WORK REQUIRED
Reproduce every entry word for word.

Records excerpted from a collection
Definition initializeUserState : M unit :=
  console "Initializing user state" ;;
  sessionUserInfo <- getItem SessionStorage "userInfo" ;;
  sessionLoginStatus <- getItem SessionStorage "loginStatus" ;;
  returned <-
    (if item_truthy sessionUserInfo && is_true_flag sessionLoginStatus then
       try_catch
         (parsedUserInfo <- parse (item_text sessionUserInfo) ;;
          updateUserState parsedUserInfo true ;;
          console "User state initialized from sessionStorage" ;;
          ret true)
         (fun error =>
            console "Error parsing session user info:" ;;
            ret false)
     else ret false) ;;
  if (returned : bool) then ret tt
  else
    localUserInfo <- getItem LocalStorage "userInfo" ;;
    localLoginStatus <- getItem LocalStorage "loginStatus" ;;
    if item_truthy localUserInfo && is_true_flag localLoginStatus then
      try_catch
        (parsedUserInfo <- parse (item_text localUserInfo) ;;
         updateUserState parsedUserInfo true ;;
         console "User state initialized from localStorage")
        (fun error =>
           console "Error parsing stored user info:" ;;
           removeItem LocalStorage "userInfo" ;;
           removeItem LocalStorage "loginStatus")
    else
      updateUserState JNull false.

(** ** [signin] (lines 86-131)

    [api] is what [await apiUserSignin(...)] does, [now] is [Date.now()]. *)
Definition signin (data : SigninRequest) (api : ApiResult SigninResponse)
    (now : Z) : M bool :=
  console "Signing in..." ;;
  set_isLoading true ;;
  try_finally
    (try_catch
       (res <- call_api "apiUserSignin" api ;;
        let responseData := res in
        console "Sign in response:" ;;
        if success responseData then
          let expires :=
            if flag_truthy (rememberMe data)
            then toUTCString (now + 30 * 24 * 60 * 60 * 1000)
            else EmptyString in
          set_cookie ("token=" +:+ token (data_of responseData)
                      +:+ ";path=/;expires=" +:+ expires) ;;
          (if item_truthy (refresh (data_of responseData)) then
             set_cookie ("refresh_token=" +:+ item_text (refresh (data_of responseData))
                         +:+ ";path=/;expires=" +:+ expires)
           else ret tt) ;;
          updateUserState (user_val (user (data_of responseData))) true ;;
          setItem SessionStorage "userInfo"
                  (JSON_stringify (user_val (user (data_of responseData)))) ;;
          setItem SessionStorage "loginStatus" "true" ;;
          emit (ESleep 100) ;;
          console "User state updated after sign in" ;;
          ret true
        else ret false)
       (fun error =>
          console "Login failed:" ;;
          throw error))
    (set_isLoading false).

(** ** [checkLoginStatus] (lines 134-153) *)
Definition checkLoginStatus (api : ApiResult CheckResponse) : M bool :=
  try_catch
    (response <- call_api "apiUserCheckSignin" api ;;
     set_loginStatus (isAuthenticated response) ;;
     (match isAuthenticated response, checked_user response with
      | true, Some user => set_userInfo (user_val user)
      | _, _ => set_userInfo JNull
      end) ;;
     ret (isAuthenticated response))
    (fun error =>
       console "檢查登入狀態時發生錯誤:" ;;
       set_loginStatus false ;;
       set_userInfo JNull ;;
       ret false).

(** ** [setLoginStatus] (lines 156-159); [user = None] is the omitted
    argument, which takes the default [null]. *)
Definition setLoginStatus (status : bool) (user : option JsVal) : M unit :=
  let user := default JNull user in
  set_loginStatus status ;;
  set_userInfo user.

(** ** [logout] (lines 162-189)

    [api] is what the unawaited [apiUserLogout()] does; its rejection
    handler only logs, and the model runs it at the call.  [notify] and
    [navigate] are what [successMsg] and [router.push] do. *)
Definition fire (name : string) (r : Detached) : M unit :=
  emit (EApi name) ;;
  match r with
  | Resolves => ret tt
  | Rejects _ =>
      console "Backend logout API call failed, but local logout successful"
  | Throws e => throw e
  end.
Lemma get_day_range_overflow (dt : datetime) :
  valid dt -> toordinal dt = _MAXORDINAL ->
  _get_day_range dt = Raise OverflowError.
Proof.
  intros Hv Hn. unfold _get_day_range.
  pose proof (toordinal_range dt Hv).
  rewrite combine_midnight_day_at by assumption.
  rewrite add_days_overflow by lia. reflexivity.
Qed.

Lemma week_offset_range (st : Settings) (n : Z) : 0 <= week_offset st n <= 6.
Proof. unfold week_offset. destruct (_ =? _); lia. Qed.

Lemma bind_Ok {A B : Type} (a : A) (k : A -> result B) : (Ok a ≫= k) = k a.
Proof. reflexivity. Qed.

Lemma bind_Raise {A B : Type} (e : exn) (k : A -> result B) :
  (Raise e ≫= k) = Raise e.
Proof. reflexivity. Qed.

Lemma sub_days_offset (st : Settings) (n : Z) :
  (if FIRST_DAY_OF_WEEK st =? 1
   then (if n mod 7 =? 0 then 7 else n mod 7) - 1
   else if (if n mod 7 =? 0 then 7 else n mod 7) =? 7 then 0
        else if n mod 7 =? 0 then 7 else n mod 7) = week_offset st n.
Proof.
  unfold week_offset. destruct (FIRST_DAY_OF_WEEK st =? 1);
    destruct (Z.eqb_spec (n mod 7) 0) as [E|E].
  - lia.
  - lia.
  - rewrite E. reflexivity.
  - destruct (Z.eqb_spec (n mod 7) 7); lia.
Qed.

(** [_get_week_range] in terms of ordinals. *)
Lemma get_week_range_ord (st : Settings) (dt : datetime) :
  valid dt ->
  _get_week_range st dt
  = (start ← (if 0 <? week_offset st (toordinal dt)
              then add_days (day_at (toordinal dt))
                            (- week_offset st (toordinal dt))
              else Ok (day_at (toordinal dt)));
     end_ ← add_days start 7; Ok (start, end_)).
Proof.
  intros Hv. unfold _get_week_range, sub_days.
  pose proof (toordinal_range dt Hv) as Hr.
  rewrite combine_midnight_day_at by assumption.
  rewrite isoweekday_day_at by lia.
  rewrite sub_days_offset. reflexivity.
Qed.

SOLUTION BELOW
Definition initializeUserState : M unit :=
  console "Initializing user state" ;;
  sessionUserInfo <- getItem SessionStorage "userInfo" ;;
  sessionLoginStatus <- getItem SessionStorage "loginStatus" ;;
  returned <-
    (if item_truthy sessionUserInfo && is_true_flag sessionLoginStatus then
       try_catch
         (parsedUserInfo <- parse (item_text sessionUserInfo) ;;
          updateUserState parsedUserInfo true ;;
          console "User state initialized from sessionStorage" ;;
          ret true)
         (fun error =>
            console "Error parsing session user info:" ;;
            ret false)
     else ret false) ;;
  if (returned : bool) then ret tt
  else
    localUserInfo <- getItem LocalStorage "userInfo" ;;
    localLoginStatus <- getItem LocalStorage "loginStatus" ;;
    if item_truthy localUserInfo && is_true_flag localLoginStatus then
      try_catch
        (parsedUserInfo <- parse (item_text localUserInfo) ;;
         updateUserState parsedUserInfo true ;;
         console "User state initialized from localStorage")
        (fun error =>
           console "Error parsing stored user info:" ;;
           removeItem LocalStorage "userInfo" ;;
           removeItem LocalStorage "loginStatus")
    else
      updateUserState JNull false.

(** ** [signin] (lines 86-131)

    [api] is what [await apiUserSignin(...)] does, [now] is [Date.now()]. *)
Definition signin (data : SigninRequest) (api : ApiResult SigninResponse)
    (now : Z) : M bool :=
  console "Signing in..." ;;
  set_isLoading true ;;
  try_finally
    (try_catch
       (res <- call_api "apiUserSignin" api ;;
        let responseData := res in
        console "Sign in response:" ;;
        if success responseData then
          let expires :=
            if flag_truthy (rememberMe data)
            then toUTCString (now + 30 * 24 * 60 * 60 * 1000)
            else EmptyString in
          set_cookie ("token=" +:+ token (data_of responseData)
                      +:+ ";path=/;expires=" +:+ expires) ;;
          (if item_truthy (refresh (data_of responseData)) then
             set_cookie ("refresh_token=" +:+ item_text (refresh (data_of responseData))
                         +:+ ";path=/;expires=" +:+ expires)
           else ret tt) ;;
          updateUserState (user_val (user (data_of responseData))) true ;;
          setItem SessionStorage "userInfo"
                  (JSON_stringify (user_val (user (data_of responseData)))) ;;
          setItem SessionStorage "loginStatus" "true" ;;
          emit (ESleep 100) ;;
          console "User state updated after sign in" ;;
          ret true
        else ret false)
       (fun error =>
          console "Login failed:" ;;
          throw error))
    (set_isLoading false).

(** ** [checkLoginStatus] (lines 134-153) *)
Definition checkLoginStatus (api : ApiResult CheckResponse) : M bool :=
  try_catch
    (response <- call_api "apiUserCheckSignin" api ;;
     set_loginStatus (isAuthenticated response) ;;
     (match isAuthenticated response, checked_user response with
      | true, Some user => set_userInfo (user_val user)
      | _, _ => set_userInfo JNull
      end) ;;
     ret (isAuthenticated response))
    (fun error =>
       console "檢查登入狀態時發生錯誤:" ;;
       set_loginStatus false ;;
       set_userInfo JNull ;;
       ret false).

(** ** [setLoginStatus] (lines 156-159); [user = None] is the omitted
    argument, which takes the default [null]. *)
Definition setLoginStatus (status : bool) (user : option JsVal) : M unit :=
  let user := default JNull user in
  set_loginStatus status ;;
  set_userInfo user.

(** ** [logout] (lines 162-189)

    [api] is what the unawaited [apiUserLogout()] does; its rejection
    handler only logs, and the model runs it at the call.  [notify] and
    [navigate] are what [successMsg] and [router.push] do. *)
Definition fire (name : string) (r : Detached) : M unit :=
  emit (EApi name) ;;
  match r with
  | Resolves => ret tt
  | Rejects _ =>
      console "Backend logout API call failed, but local logout successful"
  | Throws e => throw e
  end.
Lemma get_day_range_overflow (dt : datetime) :
  valid dt -> toordinal dt = _MAXORDINAL ->
  _get_day_range dt = Raise OverflowError.
Proof.
  intros Hv Hn. unfold _get_day_range.
  pose proof (toordinal_range dt Hv).
  rewrite combine_midnight_day_at by assumption.
  rewrite add_days_overflow by lia. reflexivity.
Qed.

Lemma week_offset_range (st : Settings) (n : Z) : 0 <= week_offset st n <= 6.
Proof. unfold week_offset. destruct (_ =? _); lia. Qed.

Lemma bind_Ok {A B : Type} (a : A) (k : A -> result B) : (Ok a ≫= k) = k a.
Proof. reflexivity. Qed.

Lemma bind_Raise {A B : Type} (e : exn) (k : A -> result B) :
  (Raise e ≫= k) = Raise e.
Proof. reflexivity. Qed.

Lemma sub_days_offset (st : Settings) (n : Z) :
  (if FIRST_DAY_OF_WEEK st =? 1
   then (if n mod 7 =? 0 then 7 else n mod 7) - 1
   else if (if n mod 7 =? 0 then 7 else n mod 7) =? 7 then 0
        else if n mod 7 =? 0 then 7 else n mod 7) = week_offset st n.
Proof.
  unfold week_offset. destruct (FIRST_DAY_OF_WEEK st =? 1);
    destruct (Z.eqb_spec (n mod 7) 0) as [E|E].
  - lia.
  - lia.
  - rewrite E. reflexivity.
  - destruct (Z.eqb_spec (n mod 7) 7); lia.
Qed.

(** [_get_week_range] in terms of ordinals. *)
Lemma get_week_range_ord (st : Settings) (dt : datetime) :
  valid dt ->
  _get_week_range st dt
  = (start ← (if 0 <? week_offset st (toordinal dt)
              then add_days (day_at (toordinal dt))
                            (- week_offset st (toordinal dt))
              else Ok (day_at (toordinal dt)));
     end_ ← add_days start 7; Ok (start, end_)).
Proof.
  intros Hv. unfold _get_week_range, sub_days.
  pose proof (toordinal_range dt Hv) as Hr.
  rewrite combine_midnight_day_at by assumption.
  rewrite isoweekday_day_at by lia.
  rewrite sub_days_offset. reflexivity.
Qed.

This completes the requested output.